The number of lines containing the word "when" is all you should give; count them in the records below.

[Stored items]
BEGIN

(** * Replay: the step runner and the import resolver

    A shallow embedding of [src/Runner.ts]: the [Runner] class with its
    resumable [run] method, and [importSteps], the pass that splices the
    steps of external files into a flow.  The flow and step types come
    from [src/Schema.ts].  After them come [createRunner], the helpers
    of the command line in [src/CLIUtils.ts] (the status report and
    [runFiles] among them), and the abortable runner of the earlier
    [Runner.ts]. *)

From Stdlib Require Import List ZArith Bool Lia String Ascii PeanoNat Sorted.
From Stdlib Require Import PrimFloat.
Import ListNotations.

Set Implicit Arguments.

(** ** Flow model ([Schema.ts]) *)

(** A JavaScript [number]. *)
Definition number : Type := float.

(** [interface UserFlow], generic in the type of the elements of [steps]:
    the runner never looks inside a step, the resolver does. *)
Record UserFlow (S : Type) : Type := mkUserFlow {
  title : string;
  timeout : option number;
  selectorAttribute : option string;
  steps : list S
}.

(** ** The step runner *)

Section StepRunner.

(** [Step] is the payload handed to the backend, [B] the state of the
    world the backend acts on (browser, page, mocks), [Err] what a
    rejected promise carries. *)
Variables (Step B Err : Type).

(** An awaited promise of a hook: it either fulfils or rejects, and in
    both cases the backend has moved to a new state. *)
Inductive settled : Type :=
| Fulfilled (b : B)
| Rejected (e : Err) (b : B).

(** [interface RunnerExtension]: [runStep] is mandatory, the four
    lifecycle hooks are optional members. *)
Record RunnerExtension : Type := mkExtension {
  beforeAllSteps : option (UserFlow Step -> B -> settled);
  beforeEachStep : option (Step -> UserFlow Step -> B -> settled);
  runStep : Step -> UserFlow Step -> B -> settled;
  afterEachStep : option (Step -> UserFlow Step -> B -> settled);
  afterAllSteps : option (UserFlow Step -> B -> settled)
}.

(** [class Runner]: the three private fields. *)
Record Runner : Type := mkRunner {
  flow : UserFlow Step;
  extension : RunnerExtension;
  nextStep : nat
}.

(** [constructor(flow, extension)]; [#nextStep = 0]. *)
Definition new_Runner (f : UserFlow Step) (x : RunnerExtension) : Runner :=
  {| flow := f; extension := x; nextStep := 0 |}.

(** The calls the runner makes on its extension.  The index carried by
    the per-step calls is the value of [#nextStep] at the time of the
    call; it is bookkeeping of the model, the extension only receives the
    step and the flow. *)
Inductive Call : Type :=
| BeforeAllSteps
| BeforeEachStep (i : nat) (s : Step)
| RunStep (i : nat) (s : Step)
| AfterEachStep (i : nat) (s : Step)
| AfterAllSteps.

(** How an [async] body ends. *)
Inductive completion (A : Type) : Type :=
| Return (a : A)
| Throw (e : Err).
Arguments Throw {A} e.

(** The monad of [async] method bodies of the runner: the state is the
    runner object and the backend, the output is the list of calls made
    on the extension, in the order they were made. *)
Definition M (A : Type) : Type :=
  Runner * B -> completion A * (Runner * B) * list Call.

Definition ret {A} (a : A) : M A := fun w => (Return a, w, []).
(** * Video-understanding backend: job lifecycle and dual vector stores

    A shallow embedding of [backend/main.py]: the object availability
    waiter, the analysis job ledger, the status resolver, the dual-store
    embedding writer and the dual-store search orchestrator, together with
    the properties that the design document states about them.

    Python functions become functions in a state-and-exception monad over a
    [World] that holds the remote services (blob store, OpenSearch index,
    S3 Vectors index, inference engine, function dispatcher), the module's
    globals, and a trace of the remote calls issued so far. *)

From Stdlib Require Import ZArith QArith Qminmax String Ascii List Lia Lqa.
From Stdlib Require Import Decimal DecimalNat DecimalString.
From stdpp Require Import base option list gmap strings.

Local Open Scope string_scope.
Local Open Scope list_scope.

(** ** Python string primitives *)

Module Py.

(** [s.startswith(p)] *)
Fixpoint startswith (s p : string) : bool :=
  match p, s with
  | EmptyString, _ => true
  | String _ _, EmptyString => false
  | String a p', String b s' => if Ascii.eqb a b then startswith s' p' else false
  end.

(** [p in s] for strings. *)
Fixpoint contains (s p : string) : bool :=
  startswith s p ||
  match s with
  | EmptyString => false
  | String _ s' => contains s' p
  end.

(** [c in s] for a single character. *)
Fixpoint has_char (c : ascii) (s : string) : bool :=
  match s with
  | EmptyString => false
  | String a s' => Ascii.eqb a c || has_char c s'
  end.

(** [s.replace(old, new)] for a non-empty [old]: leftmost, non-overlapping.
    [skip] counts the characters of a match that remain to be dropped. *)
Fixpoint replace_go (old new s : string) (skip : nat) : string :=
  match s with
  | EmptyString => EmptyString
  | String a s' =>
      match skip with
      | S k => replace_go old new s' k
      | O =>
          if startswith s old
          then new +:+ replace_go old new s' (String.length old - 1)
          else String a (replace_go old new s' 0)
      end
  end.

Definition replace (s old new : string) : string := replace_go old new s 0.

(** [s.split(c)] for a one-character separator: empty fields are kept. *)
Fixpoint split_go (c : ascii) (s : string) (cur : string) : list string :=
  match s with
  | EmptyString => [cur]
  | String a s' =>
      if Ascii.eqb a c then cur :: split_go c s' ""
      else split_go c s' (cur +:+ String a "")
  end.

Definition split (s : string) (c : ascii) : list string := split_go c s "".

(** [s.split(c, 1)]: split at the first separator only. *)
Fixpoint split1_go (c : ascii) (s : string) (cur : string) : list string :=
  match s with
  | EmptyString => [cur]
  | String a s' =>
      if Ascii.eqb a c then [cur; s']
      else split1_go c s' (cur +:+ String a "")
  end.

Definition split1 (s : string) (c : ascii) : list string := split1_go c s "".

(** [s.rsplit(c, 1)[0]]: everything before the last separator, the whole
    string when there is none. *)
Fixpoint rsplit1_head (s : string) (c : ascii) : string :=
  match s with
  | EmptyString => EmptyString
  | String a s' =>
      if has_char c s' then String a (rsplit1_head s' c)
      else if Ascii.eqb a c then EmptyString
      else s
  end.

(** [l.index(x)]: position of the first element equal to [x]; [None]
    stands for the [ValueError] Python raises. *)
Fixpoint index (l : list string) (x : string) : option nat :=
  match l with
  | [] => None
  | y :: l' => if String.eqb y x then Some 0 else S <$> index l' x
  end.

(** [l[-1]] *)
Definition last (l : list string) : option string := List.last (Some <$> l) None.

(** [s[n:]] *)
Fixpoint drop (n : nat) (s : string) : string :=
  match n, s with
  | O, _ => s
  | S n', EmptyString => EmptyString
  | S n', String _ s' => drop n' s'
  end.

(** [sep.join(l)] *)
Fixpoint join (sep : string) (l : list string) : string :=
  match l with
  | [] => EmptyString
  | [x] => x
  | x :: l' => x +:+ sep +:+ join sep l'
  end.

(** [s.lower()] on the ASCII range. *)
Definition lower_char (a : ascii) : ascii :=
  let n := nat_of_ascii a in
  if (65 <=? n)%nat && (n <=? 90)%nat then ascii_of_nat (n + 32) else a.

Fixpoint lower (s : string) : string :=
  match s with
  | EmptyString => EmptyString
  | String a s' => String (lower_char a) (lower s')
  end.

(** [str(i)] for a non-negative integer. *)
Definition str_nat (i : nat) : string := NilZero.string_of_uint (Nat.to_uint i).

(** [str(z)] for an integer. *)
Definition str_Z (z : Z) : string := NilZero.string_of_int (Z.to_int z).

(** Truthiness of an optional string: [None] and [''] are falsy. *)
Definition truthy (o : option string) : bool :=
  match o with
  | Some (String _ _) => true
  | _ => false
  end.

End Py.

(** ** Numbers and vectors

    Segment times and embedding components are JSON numbers (Python floats
    or ints).  Their arithmetic and printing, and the two engines' ranking
    functions, are taken as an interface. *)

Class PyNum (num : Type) := {
  num_zero : num;                       (* the literal [0] used as a default *)
  num_sub : num -> num -> num;          (* [a - b] *)
  num_str : num -> string;              (* [str(a)] as used in an f-string *)
  num_leb : num -> num -> bool;         (* [a <= b] *)
  cosinesimil : list num -> list num -> num;     (* OpenSearch kNN [_score] *)
  cosine_distance : list num -> list num -> num  (* S3 Vectors [distance] *)
}.

(** Integers as numbers, for running the model on examples. *)
#[export] Instance PyNum_Z : PyNum Z := {|
  num_zero := 0%Z;
  num_sub := Z.sub;
  num_str := Py.str_Z;
  num_leb := Z.leb;
  cosinesimil := fun q v => fold_right Z.add 0%Z (zip_with Z.mul q v);
  cosine_distance := fun q v => (1 - fold_right Z.add 0%Z (zip_with Z.mul q v))%Z
|}.

(** ** Exceptions *)

Inductive exn :=
| ClientError (code message operation : string)  (* botocore ClientError *)
| PyException (message : string)        (* any other [Exception] *)
| JSONDecodeError (message : string).

(** [str(e)] *)
Definition exn_str (e : exn) : string :=
  match e with
  | ClientError code message operation =>
      "An error occurred (" +:+ code +:+ ") when calling the " +:+ operation
        +:+ " operation: " +:+ message
  | PyException message => message
  | JSONDecodeError message => message
  end.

END

Response to the exercise
2